:: Input for this task ::
Definition base : t := mk [] None.

Definition encode {PB : Protobuf} (message : t) (writer : Writer) : result Writer :=
  Ok writer
  @>= pure (each message.(denomTraces) (fun v w => w @> uint32 10 @> fork @> DenomTrace.encode v @> ldelim))
  @>= defined_e message.(pagination) (submessage 18 PageResponse.encode).

Definition decode_field {PB : Protobuf} (tag : Z) (message : t) : RM t :=
  match field_number tag with
  | 1 => v ← read_nested DenomTrace.decode;
         mret (message <| denomTraces := message.(denomTraces) ++ [v] |>)
  | 2 => v ← read_nested PageResponse.decode; mret (message <| pagination := Some v |>)
  | _ => _ ← skipType (wire_type tag); mret message
  end.

Definition decode {PB : Protobuf} (length : option Z) : RM t :=
  decode_message length base decode_field.

Definition fromJSON (object : js) : result t :=
  denomTraces' ← field_or object "denomTraces" (to_list DenomTrace.fromJSON) [];
  pagination' ← field_or object "pagination" (to_some PageResponse.fromJSON) None;
  Ok (mk denomTraces' pagination').

Definition toJSON (message : t) : js :=
  Obj ([("denomTraces", Arr (map DenomTrace.toJSON message.(denomTraces)))] ++
   prop_opt "pagination" PageResponse.toJSON message.(pagination)).

Record partial := mkPartial {
  p_denomTraces : option (list DenomTrace.partial);
  p_pagination : option PageResponse.partial;
}.

Definition fromPartial (object : partial) : t := {|
  denomTraces := map DenomTrace.fromPartial (object.(p_denomTraces) ?? []);
  pagination := PageResponse.fromPartial <$> object.(p_pagination);
|}.

(** The object with no property given. *)
Definition nothing : partial := mkPartial None None.

(** The bytes [encode] writes. *)
Definition wire {PB : Protobuf} {PS : ProtobufSpec PB} (m : t) : bytes :=
  f_repeated 10 DenomTrace.wire m.(denomTraces) ++
  f_message 18 PageResponse.wire m.(pagination).

Definition valid (m : t) : Prop :=
  Forall DenomTrace.valid m.(denomTraces) ∧ from_option PageResponse.valid True m.(pagination).

(** The byte fields hold arrays, as the interface declares. *)
Definition typed (m : t) : bool := from_option PageResponse.typed true m.(pagination).

(** The message without its empty byte arrays. *)
Definition normal (m : t) : t := {|
  denomTraces := m.(denomTraces);
  pagination := PageResponse.normal <$> m.(pagination);
|}.

Definition encodable {PB : Protobuf} {PS : ProtobufSpec PB} (m : t) : Prop :=
  typed m = true ∧ valid m ∧ small (wire m).

Definition merge (m a : t) : t := {|
  denomTraces := m.(denomTraces) ++ a.(denomTraces);
  pagination := later_message m.(pagination) (PageResponse.normal <$> a.(pagination));
|}.

(** A whole message seen as a partial one. *)
Definition full (m : t) : partial := {|
  p_denomTraces := Some (map DenomTrace.full m.(denomTraces));
  p_pagination := PageResponse.full <$> m.(pagination);
|}.

(** The message as its schema declares it. *)
Definition schema (m : t) : list field :=
  [repeated 1 (message_value DenomTrace.schema) m.(denomTraces);
   singular 2 Optional (message_value PageResponse.schema) m.(pagination)].

(** The message with its default for every property that is not kept. *)
Definition only (kept : string → bool) (m : t) : t := {|
  denomTraces := if kept "denomTraces" then m.(denomTraces) else [];
  pagination := if kept "pagination" then m.(pagination) else None;
|}.

#[global] Instance codec {PB : Protobuf} : FallibleCodec t :=
  {| fmsg_base := base; fmsg_encode := encode; fmsg_field := decode_field |}.

#[global] Program Instance spec {PB : Protobuf} (PS : ProtobufSpec PB) : FallibleSpec PS t :=
  {| fmsg_wire := wire; fmsg_valid := valid; fmsg_typed := typed; fmsg_normal := normal;
     fmsg_merge := merge |}.
Next Obligation. solve_fencode_wire. Qed.
Next Obligation. intros. solve_fencode_throws encode typed. Qed.
Next Obligation. solve_fdecode_wire. Qed.
Next Obligation. solve_fmerge_base. Qed.
Next Obligation. intros. solve_fadvances decode_field. Qed.

#[global] Program Instance given_ : FalliblePartial t partial :=
  {| fmsg_fromPartial := fromPartial; fmsg_full := full; fmsg_given := typed |}.
Next Obligation. solve_fgiven fromPartial typed. Qed.
Next Obligation. solve_fpartial fromPartial full typed. Qed.

#[global] Program Instance json : FallibleJson t :=
  {| fmsg_fromJSON := fromJSON; fmsg_toJSON := toJSON;
     fmsg_named := fun _ => true; fmsg_known := fun m => m |}.
Next Obligation. solve_fjson fromJSON toJSON. Qed.
Next Obligation. reflexivity. Qed.

#[global] Instance schema_wire {PB : Protobuf} {PS : ProtobufSpec PB} : WireSchema wire schema.
Proof. solve_schema_wire wire schema. Qed.

#[global] Instance schema_normal : NormalSchema normal schema.
Proof. solve_schema_normal normal schema. Qed.

#[global] Instance schema_merge : MergeSchema merge schema.
Proof. solve_schema_merge merge schema. Qed.

(** Its row in the table of message types. *)
Definition message {PB : Protobuf} {PS : ProtobufSpec PB} : message_type :=
  fallible_message "QueryDenomTracesResponse" nothing true schema only.

#[global] Instance message_lawful {PB : Protobuf} (PS : ProtobufSpec PB) : Lawful message.
Proof. solve_lawful decode_field fromJSON only. Qed.

End QueryDenomTracesResponse.

(** ** [QueryParamsRequest] (ibc/applications/transfer/v1/query.js) *)

Module QueryParamsRequest.

Record t := mk {}.

#[global] Instance t_eta : Settable t := λ m, m.

Definition base : t := mk.

Definition encode {PB : Protobuf} (message : t) (writer : Writer) : Writer :=
  writer.

Definition decode_field {PB : Protobuf} (tag : Z) (message : t) : RM t :=
  match field_number tag with
  | _ => _ ← skipType (wire_type tag); mret message
  end.

Definition decode {PB : Protobuf} (length : option Z) : RM t :=
  decode_message length base decode_field.

Definition fromJSON (object : js) : result t :=
  Ok base.

Definition toJSON (message : t) : js :=
  Obj [].

Record partial := mkPartial {}.

Definition fromPartial (object : partial) : t := base.

(** The object with no property given. *)
Definition nothing : partial := mkPartial.

(** The bytes [encode] writes. *)
Definition wire {PB : Protobuf} {PS : ProtobufSpec PB} (m : t) : bytes :=
  [].

Definition valid (m : t) : Prop :=
  True.

Definition encodable {PB : Protobuf} {PS : ProtobufSpec PB} (m : t) : Prop :=
  valid m ∧ small (wire m).

Definition merge (m a : t) : t := m.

:: Problem to solve ::
An exact reproduction of all the entries above is the expected answer.

:: Task answer ::
Definition base : t := mk [] None.

Definition encode {PB : Protobuf} (message : t) (writer : Writer) : result Writer :=
  Ok writer
  @>= pure (each message.(denomTraces) (fun v w => w @> uint32 10 @> fork @> DenomTrace.encode v @> ldelim))
  @>= defined_e message.(pagination) (submessage 18 PageResponse.encode).

Definition decode_field {PB : Protobuf} (tag : Z) (message : t) : RM t :=
  match field_number tag with
  | 1 => v ← read_nested DenomTrace.decode;
         mret (message <| denomTraces := message.(denomTraces) ++ [v] |>)
  | 2 => v ← read_nested PageResponse.decode; mret (message <| pagination := Some v |>)
  | _ => _ ← skipType (wire_type tag); mret message
  end.

Definition decode {PB : Protobuf} (length : option Z) : RM t :=
  decode_message length base decode_field.

Definition fromJSON (object : js) : result t :=
  denomTraces' ← field_or object "denomTraces" (to_list DenomTrace.fromJSON) [];
  pagination' ← field_or object "pagination" (to_some PageResponse.fromJSON) None;
  Ok (mk denomTraces' pagination').

Definition toJSON (message : t) : js :=
  Obj ([("denomTraces", Arr (map DenomTrace.toJSON message.(denomTraces)))] ++
   prop_opt "pagination" PageResponse.toJSON message.(pagination)).

Record partial := mkPartial {
  p_denomTraces : option (list DenomTrace.partial);
  p_pagination : option PageResponse.partial;
}.

Definition fromPartial (object : partial) : t := {|
  denomTraces := map DenomTrace.fromPartial (object.(p_denomTraces) ?? []);
  pagination := PageResponse.fromPartial <$> object.(p_pagination);
|}.

(** The object with no property given. *)
Definition nothing : partial := mkPartial None None.

(** The bytes [encode] writes. *)
Definition wire {PB : Protobuf} {PS : ProtobufSpec PB} (m : t) : bytes :=
  f_repeated 10 DenomTrace.wire m.(denomTraces) ++
  f_message 18 PageResponse.wire m.(pagination).

Definition valid (m : t) : Prop :=
  Forall DenomTrace.valid m.(denomTraces) ∧ from_option PageResponse.valid True m.(pagination).

(** The byte fields hold arrays, as the interface declares. *)
Definition typed (m : t) : bool := from_option PageResponse.typed true m.(pagination).

(** The message without its empty byte arrays. *)
Definition normal (m : t) : t := {|
  denomTraces := m.(denomTraces);
  pagination := PageResponse.normal <$> m.(pagination);
|}.

Definition encodable {PB : Protobuf} {PS : ProtobufSpec PB} (m : t) : Prop :=
  typed m = true ∧ valid m ∧ small (wire m).

Definition merge (m a : t) : t := {|
  denomTraces := m.(denomTraces) ++ a.(denomTraces);
  pagination := later_message m.(pagination) (PageResponse.normal <$> a.(pagination));
|}.

(** A whole message seen as a partial one. *)
Definition full (m : t) : partial := {|
  p_denomTraces := Some (map DenomTrace.full m.(denomTraces));
  p_pagination := PageResponse.full <$> m.(pagination);
|}.

(** The message as its schema declares it. *)
Definition schema (m : t) : list field :=
  [repeated 1 (message_value DenomTrace.schema) m.(denomTraces);
   singular 2 Optional (message_value PageResponse.schema) m.(pagination)].

(** The message with its default for every property that is not kept. *)
Definition only (kept : string → bool) (m : t) : t := {|
  denomTraces := if kept "denomTraces" then m.(denomTraces) else [];
  pagination := if kept "pagination" then m.(pagination) else None;
|}.

#[global] Instance codec {PB : Protobuf} : FallibleCodec t :=
  {| fmsg_base := base; fmsg_encode := encode; fmsg_field := decode_field |}.

#[global] Program Instance spec {PB : Protobuf} (PS : ProtobufSpec PB) : FallibleSpec PS t :=
  {| fmsg_wire := wire; fmsg_valid := valid; fmsg_typed := typed; fmsg_normal := normal;
     fmsg_merge := merge |}.
Next Obligation. solve_fencode_wire. Qed.
Next Obligation. intros. solve_fencode_throws encode typed. Qed.
Next Obligation. solve_fdecode_wire. Qed.
Next Obligation. solve_fmerge_base. Qed.
Next Obligation. intros. solve_fadvances decode_field. Qed.

#[global] Program Instance given_ : FalliblePartial t partial :=
  {| fmsg_fromPartial := fromPartial; fmsg_full := full; fmsg_given := typed |}.
Next Obligation. solve_fgiven fromPartial typed. Qed.
Next Obligation. solve_fpartial fromPartial full typed. Qed.

#[global] Program Instance json : FallibleJson t :=
  {| fmsg_fromJSON := fromJSON; fmsg_toJSON := toJSON;
     fmsg_named := fun _ => true; fmsg_known := fun m => m |}.
Next Obligation. solve_fjson fromJSON toJSON. Qed.
Next Obligation. reflexivity. Qed.

#[global] Instance schema_wire {PB : Protobuf} {PS : ProtobufSpec PB} : WireSchema wire schema.
Proof. solve_schema_wire wire schema. Qed.

#[global] Instance schema_normal : NormalSchema normal schema.
Proof. solve_schema_normal normal schema. Qed.

#[global] Instance schema_merge : MergeSchema merge schema.
Proof. solve_schema_merge merge schema. Qed.

(** Its row in the table of message types. *)
Definition message {PB : Protobuf} {PS : ProtobufSpec PB} : message_type :=
  fallible_message "QueryDenomTracesResponse" nothing true schema only.

#[global] Instance message_lawful {PB : Protobuf} (PS : ProtobufSpec PB) : Lawful message.
Proof. solve_lawful decode_field fromJSON only. Qed.

End QueryDenomTracesResponse.

(** ** [QueryParamsRequest] (ibc/applications/transfer/v1/query.js) *)

Module QueryParamsRequest.

Record t := mk {}.

#[global] Instance t_eta : Settable t := λ m, m.

Definition base : t := mk.

Definition encode {PB : Protobuf} (message : t) (writer : Writer) : Writer :=
  writer.

Definition decode_field {PB : Protobuf} (tag : Z) (message : t) : RM t :=
  match field_number tag with
  | _ => _ ← skipType (wire_type tag); mret message
  end.

Definition decode {PB : Protobuf} (length : option Z) : RM t :=
  decode_message length base decode_field.

Definition fromJSON (object : js) : result t :=
  Ok base.

Definition toJSON (message : t) : js :=
  Obj [].

Record partial := mkPartial {}.

Definition fromPartial (object : partial) : t := base.

(** The object with no property given. *)
Definition nothing : partial := mkPartial.

(** The bytes [encode] writes. *)
Definition wire {PB : Protobuf} {PS : ProtobufSpec PB} (m : t) : bytes :=
  [].

Definition valid (m : t) : Prop :=
  True.

Definition encodable {PB : Protobuf} {PS : ProtobufSpec PB} (m : t) : Prop :=
  valid m ∧ small (wire m).

Definition merge (m a : t) : t := m.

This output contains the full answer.